(* ===== verification/StateRootSpec.v ===== *)
(** * The intermediate root is the root of the updated accounts

    [written] says which entries a loop over a map puts into a trie, without
    saying in which order.  The storage of every pending account, and then the
    accounts, are written in this sense, so the root hash does not depend on the
    order in which Go iterates over its maps. *)

From S2P Require Import Prelude Uint256 Config Common TrieEncoding Rlp RlpSpec EvmState EvmSpec StateDB StateSpec StateRevert StateFinalise Header.
From S2P Require Import Trie TrieSpec TrieHash TrieTheorems SecureTrie StateRoot.

Import State Root.

Local Open Scope Z_scope.

(** ** Entries written to a trie *)

Section written.
Context {V : Type} (key : Z -> bytes) (entry : V -> option bytes).

Definition written (p : gmap Z V) (s s' : gmap bytes bytes) : Prop :=
  (forall k v, p !! k = Some v -> s' !! key k = entry v) /\
  (forall h, (forall k, k ∈ dom p -> key k <> h) -> s' !! h = s !! h).

Lemma hit_or_miss (p : gmap Z V) h : (exists k v, p !! k = Some v /\ key k = h) \/ (forall k, k ∈ dom p -> key k <> h).
Proof.
  destruct (decide (Exists (fun kv => key kv.1 = h) (map_to_list p))) as [E|E].
  - apply Exists_exists in E as ([k v] & Hin & Hk). left. exists k, v. split; [by apply elem_of_map_to_list | done].
  - right. intros k [v Hv]%elem_of_dom Hk. apply E, Exists_exists. exists (k, v). split; [by apply elem_of_map_to_list | done].
Qed.

Lemma written_unique p s s1 s2 : written p s s1 -> written p s s2 -> s1 = s2.
Proof.
  intros [A1 B1] [A2 B2]. apply map_eq. intros h. destruct (hit_or_miss p h) as [(k & v & E & <-)|Hm].
  - by rewrite (A1 k v E), (A2 k v E).
  - by rewrite (B1 h Hm), (B2 h Hm).
Qed.
(* ===== verification/Block.v ===== *)
(** * Receipts, blooms and blocks ([blockchain/model/bloom9.go], [receipt.go],
    [block.go], [blockchain/block_validator.go])

    Of a log the consensus fields matter here.  A block holds values, so the
    copies [CopyHeader] makes are the headers themselves; its cached hash and
    size are left out. *)

From S2P Require Import Prelude Config Common Rlp EvmState Header Consensus Transaction StackTrie.

Local Open Scope Z_scope.

Module Block.

(** ** [bloom9.go] *)

Definition BloomByteLength : Z := 256.

Definition emptyBloom : bytes := replicate 256 0.

(** [SetBytes] and [BytesToBloom] *)
Definition BytesToBloom (d : bytes) : res bytes :=
  if BloomByteLength <? zlen d then Panic PanicBloom
  else Ok (replicate (256 - length d) 0 ++ d).

Section bloom.
Context `{Crypto}.

(** An index and a bit from two bytes of the hash. *)
Definition bloom_value (b0 b1 : Z) : Z * Z :=
  (BloomByteLength - Z.shiftr (Z.land (b0 * 256 + b1) 0x7ff) 3 - 1, u8 (Z.shiftl 1 (Z.land b1 7))).

(** [bloomValues]: three of them, from the first six bytes of the hash. *)
Definition bloomValues (data : bytes) : list (Z * Z) :=
  match take 6 (be_bytes 32 (keccak256 data)) with
  | [b0; b1; b2; b3; b4; b5] => [bloom_value b0 b1; bloom_value b2 b3; bloom_value b4 b5]
  | _ => []
  end.

(** [b[i] |= v] *)
Definition bloom_or (iv : Z * Z) (b : bytes) : res bytes :=
  x ← nth_or_panic b iv.1; Ok (<[Z.to_nat iv.1 := Z.lor x iv.2]> b).

Fixpoint bloom_ors (ivs : list (Z * Z)) (b : bytes) : res bytes :=
  match ivs with [] => Ok b | iv :: r => b ← bloom_or iv b; bloom_ors r b end.

(** [add] *)
Definition bloom_add (d b : bytes) : res bytes := bloom_ors (bloomValues d) b.

(** [v == v & b[i]] for all three; the conjunction stops at the first failure. *)
Fixpoint bloom_test (ivs : list (Z * Z)) (b : bytes) : res bool :=
  match ivs with
  | [] => Ok true
  | (i, v) :: r => x ← nth_or_panic b i; if v =? Z.land v x then bloom_test r b else Ok false
  end.

(** [Test] *)
Definition bloom_Test (b topic : bytes) : res bool := bloom_test (bloomValues topic) b.

Fixpoint add_all (ds : list bytes) (b : bytes) : res bytes :=
  match ds with [] => Ok b | d :: r => b ← bloom_add d b; add_all r b end.

(** What a log adds: its address, then its topics. *)
Definition log_items (l : Log) : list bytes := be_bytes 20 (lAddress l) :: map (be_bytes 32) (lTopics l).

Fixpoint add_logs (logs : list Log) (b : bytes) : res bytes :=
  match logs with [] => Ok b | l :: r => b ← add_all (log_items l) b; add_logs r b end.

Definition LogsBloom (logs : list Log) : res bytes := add_logs logs emptyBloom.
End bloom.

(** ** [receipt.go] *)

Definition ReceiptStatusFailed : Z := 0.
Definition ReceiptStatusSuccessful : Z := 1.
Definition receiptStatusFailedRLP : bytes := [].
Definition receiptStatusSuccessfulRLP : bytes := [1].

Record Receipt := mkReceipt {
  rType : Z;
  PostState : bytes;
  Status : Z;
  CumulativeGasUsed : Z;
  rBloom : bytes;
  Logs : list Log;
  rTxHash : Hash;
  ContractAddress : Address;
  rGasUsed : Z;
  rBlockHash : Hash;
  rBlockNumber : Z;
  TransactionIndex : Z;
}.

(** [NewReceipt] *)
Definition NewReceipt (root : bytes) (failed : bool) (cumulativeGasUsed : Z) : Receipt :=
  mkReceipt Transaction.LegacyTxType root (if failed then ReceiptStatusFailed else ReceiptStatusSuccessful)
    cumulativeGasUsed emptyBloom [] 0 0 0 0 0 0.

Definition statusEncoding (r : Receipt) : bytes :=
  if zlen (PostState r) =? 0 then
    if Status r =? ReceiptStatusFailed then receiptStatusFailedRLP else receiptStatusSuccessfulRLP
  else PostState r.

(** [setStatus]: the post state and the status read back, over the old ones. *)
Definition setStatus (postStateOrStatus oldPost : bytes) (oldStatus : Z) : option (bytes * Z) :=
  if bool_decide (postStateOrStatus = receiptStatusSuccessfulRLP) then Some (oldPost, ReceiptStatusSuccessful)
  else if bool_decide (postStateOrStatus = receiptStatusFailedRLP) then Some (oldPost, ReceiptStatusFailed)
  else if zlen postStateOrStatus =? 32 then Some (postStateOrStatus, oldStatus)
  else None.

(** [Log.EncodeRLP] ([log.go]) *)
Definition log_item (l : Log) : item :=
  IStruct [IBytes (be_bytes 20 (lAddress l)); IList (map (fun t => IBytes (be_bytes 32 t)) (lTopics l)); IBytes (lData l)].

(** [receiptRLP] *)
Definition receipt_items (r : Receipt) : list item :=
  [IBytes (statusEncoding r); IUint (CumulativeGasUsed r); IBytes (rBloom r); IList (map log_item (Logs r))].

(** [Receipts.EncodeIndex]: an unknown type writes nothing. *)
Definition receipt_EncodeIndex (r : Receipt) : res bytes :=
  if rType r =? Transaction.LegacyTxType then e ← Transaction.Encode (IStruct (receipt_items r)); Ok (default [] e)
  else if (rType r =? Transaction.AccessListTxType) || (rType r =? Transaction.DynamicFeeTxType)
  then e ← Transaction.Encode (IStruct (receipt_items r)); Ok (rType r :: default [] e)
  else Ok [].

(** [Receipt.MarshalBinary] *)
Definition receipt_MarshalBinary (r : Receipt) : res (option bytes) :=
  e ← Transaction.Encode (IStruct (receipt_items r));
  Ok (option_map (fun e => if rType r =? Transaction.LegacyTxType then e else rType r :: e) e).

(** [CreateBloom] *)
Fixpoint create_bloom `{Crypto} (receipts : list Receipt) (b : bytes) : res bytes :=
  match receipts with [] => Ok b | r :: rs => b ← add_logs (Logs r) b; create_bloom rs b end.
Definition CreateBloom `{Crypto} (receipts : list Receipt) : res bytes := create_bloom receipts emptyBloom.

(** ** [block.go] *)

Record Block := mkBlock {
  header : Header;
  uncles : list Header;
  transactions : list Transaction.TxData;
}.

Fixpoint encode_all {A} (f : A -> res bytes) (l : list A) : res (list bytes) :=
  match l with [] => Ok [] | x :: r => b ← f x; bs ← encode_all f r; Ok (b :: bs) end.

Definition set_roots (txHash receiptHash uncleHash : Hash) (bloom : bytes) (h : Header) : Header :=
  Header.mkHeader (Header.ParentHash h) uncleHash (Header.Coinbase h) (Header.Root h) txHash receiptHash bloom
    (Header.Difficulty h) (Header.Number h) (Header.GasLimit h) (Header.GasUsed h) (Header.Time h) (Header.Extra h)
    (Header.MixDigest h) (Header.Nonce h) (Header.BaseFee h).

Section blocks.
Context `{Crypto}.

(** [CalcUncleHash]: nothing is hashed when the encoder refuses a header. *)
Definition CalcUncleHash (uncles : list Header) : res Hash :=
  if zlen uncles =? 0 then Ok Header.EmptyUncleHash
  else if existsb (fun h => existsb Transaction.negative_big (Header.fields h)) uncles then Ok (keccak256 [])
  else b ← Enc.EncodeToBytes (IList (map (fun h => IStruct (Header.fields h)) uncles)); Ok (keccak256 b).

Definition block_Hash (b : Block) : res Hash := Header.Hash_ (header b).

(** [DeriveSha] of transactions and of receipts, with the hasher given. *)
Definition derive_txs (T : Type) `{TrieHasher T} (txs : list Transaction.TxData) : res Hash :=
  bs ← encode_all Transaction.EncodeIndex txs; DeriveSha (T := T) bs.
Definition derive_receipts (T : Type) `{TrieHasher T} (rs : list Receipt) : res Hash :=
  bs ← encode_all receipt_EncodeIndex rs; DeriveSha (T := T) bs.

(** [NewBlock] *)
Definition NewBlock (T : Type) `{TrieHasher T} (h : Header) (txs : list Transaction.TxData) (us : list Header) (receipts : list Receipt)
    : res Block :=
  txHash ← (if zlen txs =? 0 then Ok Header.EmptyRootHash else derive_txs T txs);
  '(receiptHash, bloom) ←
    (if zlen receipts =? 0 then Ok (Header.EmptyRootHash, Header.Bloom h)
     else rh ← derive_receipts T receipts; bl ← CreateBloom receipts; Ok (rh, bl));
  uncleHash ← (if zlen us =? 0 then Ok Header.EmptyUncleHash else CalcUncleHash us);
  Ok (mkBlock (set_roots txHash receiptHash uncleHash bloom h) us txs).

(** [NewBlockWithHeader], [WithSeal] and [WithBody] *)
Definition NewBlockWithHeader (h : Header) : Block := mkBlock h [] [].
Definition WithSeal (h : Header) (b : Block) : Block := mkBlock h (uncles b) (transactions b).
Definition WithBody (txs : list Transaction.TxData) (us : list Header) (b : Block) : Block := mkBlock (header b) us txs.

(** ** [block_validator.go] *)

Inductive BodyErr :=
| ErrKnownBlock | errUncleHash | errTxHash | errUnknownParent | errPrunedParent
| errUncleRules (e : ConsensusErr) | errStateGasUsed | errStateBloom | errReceiptHash | errStateRoot.

Record ChainState := mkChainState {
  HasBlockAndState : Hash -> Z -> bool;
  HasBlock : Hash -> Z -> bool;
}.

(** [header.Number.Uint64()] *)
Definition NumberU64 (b : Block) : Z := u64 (Z.abs (Header.Number (header b))).

(** [ValidateBody]; [verifyUncles] is the engine's. *)
Definition ValidateBody (chain : ChainState) (verifyUncles : Block -> res (option ConsensusErr)) (b : Block) : res (option BodyErr) :=
  hash ← block_Hash b;
  if HasBlockAndState chain hash (NumberU64 b) then Ok (Some ErrKnownBlock)
  else
    er ← verifyUncles b;
    match er with
    | Some e => Ok (Some (errUncleRules e))
    | None =>
      uh ← CalcUncleHash (uncles b);
      if negb (uh =? Header.UncleHash (header b)) then Ok (Some errUncleHash)
      else
        th ← derive_txs (StackTrie * writer) (transactions b);
        if negb (th =? Header.TxHash (header b)) then Ok (Some errTxHash)
        else
          let parent := Header.ParentHash (header b) in
          let number := sub64 (NumberU64 b) 1 in
          if negb (HasBlockAndState chain parent number) then
            if negb (HasBlock chain parent number) then Ok (Some errUnknownParent) else Ok (Some errPrunedParent)
          else Ok None
    end.

(** [ValidateState]; [root] is the intermediate root of the state. *)
Definition ValidateState (b : Block) (root : Hash) (receipts : list Receipt) (usedGas : Z) : res (option BodyErr) :=
  if negb (Header.GasUsed (header b) =? usedGas) then Ok (Some errStateGasUsed)
  else
    rbloom ← CreateBloom receipts;
    if negb (bool_decide (rbloom = Header.Bloom (header b))) then Ok (Some errStateBloom)
    else
      receiptSha ← derive_receipts (StackTrie * writer) receipts;
      if negb (receiptSha =? Header.ReceiptHash (header b)) then Ok (Some errReceiptHash)
      else if negb (Header.Root (header b) =? root) then Ok (Some errStateRoot)
      else Ok None.
End blocks.
End Block.
Lemma write_account_ok a st st' : state_ok st.1 -> Root.write_account a st = Ok st' -> state_ok st'.1.
Proof.
  destruct st as [d w]. unfold Root.write_account. cbn [fst]. intros S. destruct (stateObjects d !! a) as [o|]; [|done].
  cbn [or_panic mbind res_bind]. destruct (if deleted o then _ else _); try done. cbn [mbind res_bind]. by intros [= <-].
Qed.

Lemma IntermediateRoot_ok ord del st h st' : state_ok st.1 -> Root.IntermediateRoot ord del st = Ok (h, st') -> state_ok st'.1.
Proof.
  destruct st as [d w]. unfold Root.IntermediateRoot. cbn [fst]. intros S.
  destruct (Root.each (Root.update_root _) _ _) as [st1| |] eqn:E1; try done. cbn [mbind res_bind].
  destruct (Root.each Root.write_account _ _) as [[d2 w2]| |] eqn:E2; try done. cbn [mbind res_bind].
  destruct (Secure.Hash_ _) as [[h' t]| |]; try done. cbn [mbind res_bind]. intros [= _ <-]. cbn [fst].
  apply (each_inv _ (fun st => state_ok st.1)) in E1; [|apply update_root_ok | by apply Finalise_state_ok].
  apply (each_inv _ (fun st => state_ok st.1)) in E2; [|apply write_account_ok | done].
  destruct E2 as [[V1 V2 V3 V4] Rv]. split; [by split | done].
Qed.

(** ** The state the processor uses

    [orders] are the orders in which Go happens to iterate. *)
Context (orders : bool -> stateDB -> Root.Orders).

#[export] Instance tries_BlockState : BlockState (stateDB * Root.Tries) := {|
  Processor.Prepare h i := on_fst (State.Prepare h i);
  Processor.IntermediateRoot del st := Root.IntermediateRoot (orders del st.1) del st;
  Processor.GetLogs st h := map log (default [] (logs st.1 !! h));
  Processor.TxIndex st := txIndex st.1;
|}.

#[export] Instance tries_BlockStateSpec : BlockStateSpec (stateDB * Root.Tries).
Proof.
  split.
  - intros [d w] h i [[V1 V2 V3 V4] Rv]. split; [by split | done].
  - intros st del h st' S E. by apply (IntermediateRoot_ok (orders del st.1) del st h).
Qed.
End intermediate.

(** ** A block with one payment *)

(** The account of a signature is its R value. *)
Definition block_crypto : Crypto := {|
  keccak256 bs := be_value (1 :: bs);
  sha256Sum _ := replicate 32 0;
  ripemd160Sum _ := replicate 20 0;
  Ecrecover _ sig := Some (4 :: replicate 32 0 ++ be_bytes 32 (be_value (take 32 sig)));
|}.

#[export] Instance block_crypto_ok : CryptoSpec block_crypto.
Proof.
  split.
  - exact Instances.toy_keccak_inj.
  - intros b. split; [|done]. repeat constructor; by compute.
  - intros b. split; [|done]. repeat constructor; by compute.
  - intros h s k E. apply (inj Some) in E as <-. split.
    + constructor; [by compute|]. apply Forall_app. split; [repeat constructor; by compute | apply wf_be_bytes].
    + rewrite zlen_cons, zlen_app, zlen_be_bytes. by compute.
Qed.

Definition payer : Address := 77.
Definition payer_account : StateAccount := mkAccount 0 (Some 1000000) 0 None.

Definition block_backend : Backend := {|
  State.emptyRoot := Trie.emptyRoot;
  snap := None;
  trie_Account a := Some (if a =? payer then Some payer_account else None);
  trie_Storage _ _ _ := Some [];
  ContractCode _ _ := None;
|}.

#[export] Instance block_backend_ok : BackendSpec (C := block_crypto) (B := block_backend).
Proof.
  split.
  - done.
  - intros a data. unfold readAccount. cbn. destruct (a =? payer); intros E; [|done]. injection E as <-. by compute.
  - done.
  - done.
Qed.

Definition no_reader : NodeReader := fun _ => Ok NilNode.

(** The order in which the maps happen to be listed. *)
Definition listed (del : bool) (d : stateDB) : Root.Orders :=
  let dirty := (map_to_list (dirties (journal d))).*1 in
  let d1 := Finalise_in (C := block_crypto) (B := block_backend) dirty del d in
  Root.mkOrders dirty (elements (stateObjectsPending d1)) (elements (stateObjectsPending d1))
    (fun a => match stateObjects d !! a with Some o => elements (dom (dirtyStorage o ∪ pendingStorage o)) | None => [] end).

(** The account trie with the payer's account. *)
Definition block_tries : Root.Tries :=
  match Secure.TryUpdateAccount (H := block_crypto) (H0 := no_reader) (Secure.mkSecure (mkTrie NilNode 0 0) ∅)
          (Root.addr_bytes payer) (Secure.mkAccount 0 1000000 Trie.emptyRoot (be_bytes 32 (emptyCodeHash (H := block_crypto)))) with
  | Ok (t, _) => Root.mkTries t ∅ None ∅
  | _ => Root.mkTries (Secure.mkSecure (mkTrie NilNode 0 0) ∅) ∅ None ∅
  end.

Definition frontier_config : ChainConfig :=
  {| ChainID := Some 1; HomesteadBlock := None; EIP150Block := None; LondonBlock := None; TerminalTotalDifficulty := None |}.

(** Signed with the R value 77 and the S value 1. *)
Definition payment : Transaction.TxData := Transaction.LegacyTx 0 1 21000 (Some 99) 7 [] 27 77 1.

Definition payment_block : Block.Block :=
  Block.mkBlock (Header.mkHeader 1 2 3 4 5 6 (replicate 256 0) 131072 7 100000 21000 10 [1; 2] 0 9 None) [] [payment].

Definition process_payment :=
  Processor.Process (C := block_crypto) (SDB := beside_StateDB (SDB := stateDB_StateDB (C := block_crypto) (B := block_backend)))
    (BSD := tries_BlockState (C := block_crypto) (B := block_backend) (R := no_reader) listed)
    frontier_config false (fun _ => 0) 3
    (Processor.ethash_Finalize (SDB := beside_StateDB (SDB := stateDB_StateDB (C := block_crypto) (B := block_backend)))
       (BSD := tries_BlockState (C := block_crypto) (B := block_backend) (R := no_reader) listed))
    payment_block (New, block_tries).

Lemma payment_processed : exists rs logs st, process_payment = Ok (inl (rs, logs, 21000), st).
Proof. do 3 eexists. vm_compute. reflexivity. Qed.

Lemma payment_fits : fits payment.
Proof.
  split; [|apply small_nil].
  split; cbn [payment Transaction.nonce Transaction.gas Transaction.gasTipCap Transaction.gasFeeCap Transaction.value
    Transaction.data Transaction.to Transaction.accessList Transaction.rawSignatureValues].
  1-3: unfold is_u64; lia.
  - constructor.
  - intros x [= <-]. lia.
  - constructor.
  - lia.
  - done.
  - by vm_compute.
Qed.

Lemma payment_header_ok : Header.header_ok (Block.header payment_block).
Proof.
  split; [by compute | by compute | | by compute | by compute | | done]; (split; [repeat constructor; by compute | by compute]).
Qed.

Definition payment_env : Env := Processor.NewEVMBlockContext frontier_config (Block.header payment_block) 3 (fun _ => 0).

Lemma payment_env_ok : env_ok payment_env.
Proof. split; [unfold is_u64; cbn; lia|]. intros E. cbn in E. discriminate E. Qed.

Lemma payment_not_london : IsLondon (chainRules payment_env) = true -> is_Some (BaseFee payment_env).
Proof. intros E. cbn in E. discriminate E. Qed.

Lemma payment_chain k : Transaction.signer_ChainID (Transaction.MakeSigner frontier_config 7) = Some k -> 0 <= k < 2 ^ 1024.
Proof. intros E. cbn in E. discriminate E. Qed.

Lemma blocks_account_for_gas_witness :
  exists rs logs st, process_payment = Ok (inl (rs, logs, 21000), st) /\ receipts_ok (C := block_crypto) 0 [payment] rs 21000.
Proof.
  destruct payment_processed as (rs & logs & st & E). exists rs, logs, st. split; [exact E|].
  pose proof (blocks_account_for_gas (C := block_crypto) (SDB := beside_StateDB (SDB := stateDB_StateDB (C := block_crypto) (B := block_backend)))
    (BSD := tries_BlockState (C := block_crypto) (B := block_backend) (R := no_reader) listed)
    (DS := beside_StateDBSpec (DS := stateDB_StateDBSpec (C := block_crypto) (B := block_backend)))
    frontier_config false (fun _ => 0) 3 payment_block (New, block_tries) payment_header_ok payment_env_ok payment_not_london payment_chain
    (Forall_cons_2 _ _ _ payment_fits (Forall_nil_2 _)) (New_ok (C := block_crypto) (B := block_backend))) as H.
  unfold process_payment in E. rewrite E in H. exact (proj1 H).
Defined.

(** The grandparent of a block, two below it. *)
Definition two_headers (h : Hash) (n : Z) : option Header :=
  if n =? 6 then Some (Header.mkHeader 55 2 3 4 5 6 (replicate 256 0) 131072 6 5000 0 10 [] 0 9 None) else None.

Lemma block_hashes_are_ancestors_witness :
  exists cache, Processor.GetHash two_headers (Header.sample_header None) 5 [] = Ok (55, cache).
Proof.
  destruct (block_hashes_are_ancestors two_headers (Header.sample_header None)
    ltac:(intros h n hd; unfold two_headers; destruct (Z.eqb_spec n 6) as [->|]; [intros E; injection E as <-; reflexivity | discriminate])
    5 [] ltac:(by compute) ltac:(by compute) ltac:(intros k h E; by rewrite lookup_nil in E)) as (cache & E & _).
  exists cache. exact E.
Defined.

#####

### WHAT IS EXPECTED
Only the lines above from the line containing "match take 6" through the line containing "Definition ReceiptStatusSuccessful : Z := 1." should be retyped, exactly and with both ends included.

### EXERCISE SOLUTION
  match take 6 (be_bytes 32 (keccak256 data)) with
  | [b0; b1; b2; b3; b4; b5] => [bloom_value b0 b1; bloom_value b2 b3; bloom_value b4 b5]
  | _ => []
  end.

(** [b[i] |= v] *)
Definition bloom_or (iv : Z * Z) (b : bytes) : res bytes :=
  x ← nth_or_panic b iv.1; Ok (<[Z.to_nat iv.1 := Z.lor x iv.2]> b).

Fixpoint bloom_ors (ivs : list (Z * Z)) (b : bytes) : res bytes :=
  match ivs with [] => Ok b | iv :: r => b ← bloom_or iv b; bloom_ors r b end.

(** [add] *)
Definition bloom_add (d b : bytes) : res bytes := bloom_ors (bloomValues d) b.

(** [v == v & b[i]] for all three; the conjunction stops at the first failure. *)
Fixpoint bloom_test (ivs : list (Z * Z)) (b : bytes) : res bool :=
  match ivs with
  | [] => Ok true
  | (i, v) :: r => x ← nth_or_panic b i; if v =? Z.land v x then bloom_test r b else Ok false
  end.

(** [Test] *)
Definition bloom_Test (b topic : bytes) : res bool := bloom_test (bloomValues topic) b.

Fixpoint add_all (ds : list bytes) (b : bytes) : res bytes :=
  match ds with [] => Ok b | d :: r => b ← bloom_add d b; add_all r b end.

(** What a log adds: its address, then its topics. *)
Definition log_items (l : Log) : list bytes := be_bytes 20 (lAddress l) :: map (be_bytes 32) (lTopics l).

Fixpoint add_logs (logs : list Log) (b : bytes) : res bytes :=
  match logs with [] => Ok b | l :: r => b ← add_all (log_items l) b; add_logs r b end.

Definition LogsBloom (logs : list Log) : res bytes := add_logs logs emptyBloom.
End bloom.

(** ** [receipt.go] *)

Definition ReceiptStatusFailed : Z := 0.
Definition ReceiptStatusSuccessful : Z := 1.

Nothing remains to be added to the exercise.